**What this task involves:** The listing below is to be reproduced in full, character for character.

§

(** * node-web-crawler: the crawl-control core of [src/app/crawler.ts]

    A shallow embedding of the [Crawler] class: URL canonicalisation
    ([cleanURL]), the visited list, the shared depth counter, the scan loops
    ([readResourceContent], [scanPage]) and the driver ([run]).

    The three collaborators the class calls are not part of the repository:
    axios ([fetchPageContent]) and cheerio (selector lookup) are parameters
    of the development; Node's legacy [url.parse] is a parameter as well, and
    module [NodeUrl] gives a model of it that the concrete examples use.

    A JavaScript string that the class reads (a URL, an attribute value, a
    header value) is held as the list of its code units, each below 256:
    Latin-1 text, which is what Node hands over for a header value.  The
    text of a page, which the class only measures and passes on, is held as
    the bytes of its UTF-8 encoding.  A JavaScript number is an IEEE 754
    double ([spec_float] at precision 53 and maximal exponent 1024). *)

From Stdlib Require Import String Ascii List ZArith Lia Bool Arith.
From Stdlib Require Import Floats.SpecFloat.
Import ListNotations.
Open Scope string_scope.
(** * ChromoRetriever: the NCBI chromosome table exporter

    A shallow embedding of [ncbi_chromosome_exporter.py] and the proofs of
    the properties its specification states about record classification,
    field mapping, column projection, chromosome ordering and pagination.

    Modelling conventions.
    - A decoded JSON value is a [pyval]; a Python [dict] is an association
      list in insertion order, looked up by first match (a [dict] has each
      key once).
    - A Python [str] is a [string]; the string operations ([upper], [int],
      the regular expression) are the ASCII ones, which is what Python
      computes on text whose code points are below 128.
    - A Python [int] is a [Z]; [int(...)] is the unbounded conversion.
    - A Python [float] is a binary64 [spec_float].
    - Code that can raise returns a [pyres]: [Ok v] or [Raise e].
    - [requests.get] is scripted: the network is the list of the outcomes of
      the successive requests. *)

From Stdlib Require Import ZArith List String Ascii Bool Lia Permutation Sorted.
From Stdlib Require Import Floats.SpecFloat.
Import ListNotations.
Open Scope string_scope.
Open Scope Z_scope.
Set Warnings "-register-all".

(** ** Exceptions and results *)

Inductive exn : Type :=
| KeyError
| IndexError
| TypeError
| AttributeError
| ValueError.

Inductive pyres (A : Type) : Type :=
| Ok (a : A)
| Raise (e : exn).
Arguments Ok {A} a.
Arguments Raise {A} e.

Definition bind {A B : Type} (m : pyres A) (f : A -> pyres B) : pyres B :=
  match m with
  | Ok a => f a
  | Raise e => Raise e
  end.

Notation "x <- m ;; k" := (bind m (fun x => k))
  (at level 61, m at next level, right associativity).

Definition res_map {A B : Type} (f : A -> B) (m : pyres A) : pyres B :=
  match m with
  | Ok a => Ok (f a)
  | Raise e => Raise e
  end.

(** ** Values decoded from JSON *)

Inductive pyval : Type :=
| PNone
| PBool (b : bool)
| PInt (n : Z)
| PFloat (f : spec_float)
| PStr (s : string)
| PList (l : list pyval)
| PDict (d : list (string * pyval)).

Definition dict : Type := list (string * pyval).

(** [d.get(k)] as an option, and [d.get(k, default)]. *)
Fixpoint dict_lookup (k : string) (d : dict) : option pyval :=
  match d with
  | [] => None
  | (k', v) :: t => if String.eqb k' k then Some v else dict_lookup k t
  end.

Definition dict_get (d : dict) (k : string) (default : pyval) : pyval :=
  match dict_lookup k d with
  | Some v => v
  | None => default
  end.

(** [d[k]]. *)
Definition dict_index (d : dict) (k : string) : pyres pyval :=
  match dict_lookup k d with
  | Some v => Ok v
  | None => Raise KeyError
  end.

(** [v == s] for a string literal [s]. *)
Definition py_eq_str (v : pyval) (s : string) : bool :=
  match v with
  | PStr t => String.eqb t s
  | _ => false
  end.

Definition float_is_zero (f : spec_float) : bool :=
  match f with
  | S754_zero _ => true
  | _ => false
  end.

§

**Answer to this problem:**
(** * node-web-crawler: the crawl-control core of [src/app/crawler.ts]

    A shallow embedding of the [Crawler] class: URL canonicalisation
    ([cleanURL]), the visited list, the shared depth counter, the scan loops
    ([readResourceContent], [scanPage]) and the driver ([run]).

    The three collaborators the class calls are not part of the repository:
    axios ([fetchPageContent]) and cheerio (selector lookup) are parameters
    of the development; Node's legacy [url.parse] is a parameter as well, and
    module [NodeUrl] gives a model of it that the concrete examples use.

    A JavaScript string that the class reads (a URL, an attribute value, a
    header value) is held as the list of its code units, each below 256:
    Latin-1 text, which is what Node hands over for a header value.  The
    text of a page, which the class only measures and passes on, is held as
    the bytes of its UTF-8 encoding.  A JavaScript number is an IEEE 754
    double ([spec_float] at precision 53 and maximal exponent 1024). *)

From Stdlib Require Import String Ascii List ZArith Lia Bool Arith.
From Stdlib Require Import Floats.SpecFloat.
Import ListNotations.
Open Scope string_scope.
(** * ChromoRetriever: the NCBI chromosome table exporter

    A shallow embedding of [ncbi_chromosome_exporter.py] and the proofs of
    the properties its specification states about record classification,
    field mapping, column projection, chromosome ordering and pagination.

    Modelling conventions.
    - A decoded JSON value is a [pyval]; a Python [dict] is an association
      list in insertion order, looked up by first match (a [dict] has each
      key once).
    - A Python [str] is a [string]; the string operations ([upper], [int],
      the regular expression) are the ASCII ones, which is what Python
      computes on text whose code points are below 128.
    - A Python [int] is a [Z]; [int(...)] is the unbounded conversion.
    - A Python [float] is a binary64 [spec_float].
    - Code that can raise returns a [pyres]: [Ok v] or [Raise e].
    - [requests.get] is scripted: the network is the list of the outcomes of
      the successive requests. *)

From Stdlib Require Import ZArith List String Ascii Bool Lia Permutation Sorted.
From Stdlib Require Import Floats.SpecFloat.
Import ListNotations.
Open Scope string_scope.
Open Scope Z_scope.
Set Warnings "-register-all".

(** ** Exceptions and results *)

Inductive exn : Type :=
| KeyError
| IndexError
| TypeError
| AttributeError
| ValueError.

Inductive pyres (A : Type) : Type :=
| Ok (a : A)
| Raise (e : exn).
Arguments Ok {A} a.
Arguments Raise {A} e.

Definition bind {A B : Type} (m : pyres A) (f : A -> pyres B) : pyres B :=
  match m with
  | Ok a => f a
  | Raise e => Raise e
  end.

Notation "x <- m ;; k" := (bind m (fun x => k))
  (at level 61, m at next level, right associativity).

Definition res_map {A B : Type} (f : A -> B) (m : pyres A) : pyres B :=
  match m with
  | Ok a => Ok (f a)
  | Raise e => Raise e
  end.

(** ** Values decoded from JSON *)

Inductive pyval : Type :=
| PNone
| PBool (b : bool)
| PInt (n : Z)
| PFloat (f : spec_float)
| PStr (s : string)
| PList (l : list pyval)
| PDict (d : list (string * pyval)).

Definition dict : Type := list (string * pyval).

(** [d.get(k)] as an option, and [d.get(k, default)]. *)
Fixpoint dict_lookup (k : string) (d : dict) : option pyval :=
  match d with
  | [] => None
  | (k', v) :: t => if String.eqb k' k then Some v else dict_lookup k t
  end.

Definition dict_get (d : dict) (k : string) (default : pyval) : pyval :=
  match dict_lookup k d with
  | Some v => v
  | None => default
  end.

(** [d[k]]. *)
Definition dict_index (d : dict) (k : string) : pyres pyval :=
  match dict_lookup k d with
  | Some v => Ok v
  | None => Raise KeyError
  end.

(** [v == s] for a string literal [s]. *)
Definition py_eq_str (v : pyval) (s : string) : bool :=
  match v with
  | PStr t => String.eqb t s
  | _ => false
  end.

Definition float_is_zero (f : spec_float) : bool :=
  match f with
  | S754_zero _ => true
  | _ => false
  end.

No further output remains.